#### WHAT THE TASK ASKS
Please find the lines in the following records that hold "zeta", and copy them.

#### TASK MATERIAL

Lemma fold_select_placed prev tick_us l a :
  NoDup l ->
  (forall c, c ∈ l -> cpu_queues (sel_sched a) !! c = Some None) ->
  let a' := fold_left (select_cpu prev tick_us) l a in
  forall c p, c ∈ l ->
    cpu_queues (sel_sched a') !! c = Some (Some p) ->
    can_task_run_on_cpu (sel_sched a') (deref (task_mem (sel_sched a')) p)
                        (Z.of_nat c) = true.
Proof.
  revert a. induction l as [|cpu l IH]; intros a Hnd Hidle; cbn [fold_left].
  - intros c p Hc. now apply elem_of_nil in Hc.
  - apply NoDup_cons in Hnd as [Hcpu Hnd].
    set (a1 := select_cpu prev tick_us a cpu).
    assert (Hidle1 : forall c, c ∈ l ->
               cpu_queues (sel_sched a1) !! c = Some None).
    { intros j Hj. unfold a1. rewrite select_cpu_queues_other.
      - apply Hidle, elem_of_cons. now right.
      - intros ->. contradiction. }
    intros c p Hc Hp. apply elem_of_cons in Hc as [->|Hc].
    + rewrite fold_select_queues_other in Hp by assumption.
      rewrite <- (select_cpu_placed prev tick_us a cpu p);
        [|apply Hidle, elem_of_cons; now left|exact Hp].
      apply can_task_run_on_cpu_frame.
      * apply fold_select_cgroups.
      * apply fold_select_frame; reflexivity.
    + now apply (IH a1 Hnd Hidle1).
Qed.

Lemma scheduler_tick_may_run s vtime c p :
  let s' := snd (scheduler_tick s vtime) in
  cpu_queues s' !! c = Some (Some p) ->
  can_task_run_on_cpu s' (deref (task_mem s') p) (Z.of_nat c) = true.
Proof.
  cbv zeta. unfold scheduler_tick. cbn [snd cpu_queues with_task_mem].
  set (s2 := tick_prepare s vtime).
  set (a := tick_select (cpu_queues s) s2).
  intros Hp.
  assert (Hc : (c < cpu_count s2)%nat).
  { apply lookup_lt_Some in Hp.
    destruct (Nat.lt_ge_cases c (cpu_count s2)) as [|Hge]; [assumption|].
    exfalso. unfold a, tick_select in Hp.
    assert (Hn : c ∉ seq 0 (cpu_count s2))
      by (rewrite elem_of_seq; lia).
    pose proof (fold_select_queues_other (cpu_queues s) (tick_runtime s2)
                  (seq 0 (cpu_count s2))
                  (mkSel s2 [] (replicate (length (all_tasks s2)) false) [])
                  c Hn) as Hq.
    cbn [sel_sched] in Hq.
    apply lookup_lt_is_Some_2 in Hp. rewrite Hq in Hp.
    apply lookup_lt_is_Some_1 in Hp. unfold cpu_count in Hge. lia. }
  pose proof (fold_select_placed (cpu_queues s) (tick_runtime s2)
                (seq 0 (cpu_count s2))
                (mkSel s2 [] (replicate (length (all_tasks s2)) false) [])
                (NoDup_seq _ _)) as H.
  cbv zeta in H. fold (tick_select (cpu_queues s) s2) in H. fold a in H.
  rewrite <- (H ltac:(intros j Hj; apply elem_of_seq in Hj; cbn [sel_sched];
                      unfold s2 in *; apply tick_prepare_idle;
                      rewrite tick_prepare_cpu_count in Hj; lia)
                c p ltac:(apply elem_of_seq; lia) Hp).
  apply can_task_run_on_cpu_frame; [reflexivity|].
  cbn [task_mem with_task_mem]. apply clear_unassigned_frame; reflexivity.
Qed.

#### EXERCISE SOLUTION
  cbv zeta. unfold scheduler_tick. cbn [snd cpu_queues with_task_mem].
  cbv zeta in H. fold (tick_select (cpu_queues s) s2) in H. fold a in H.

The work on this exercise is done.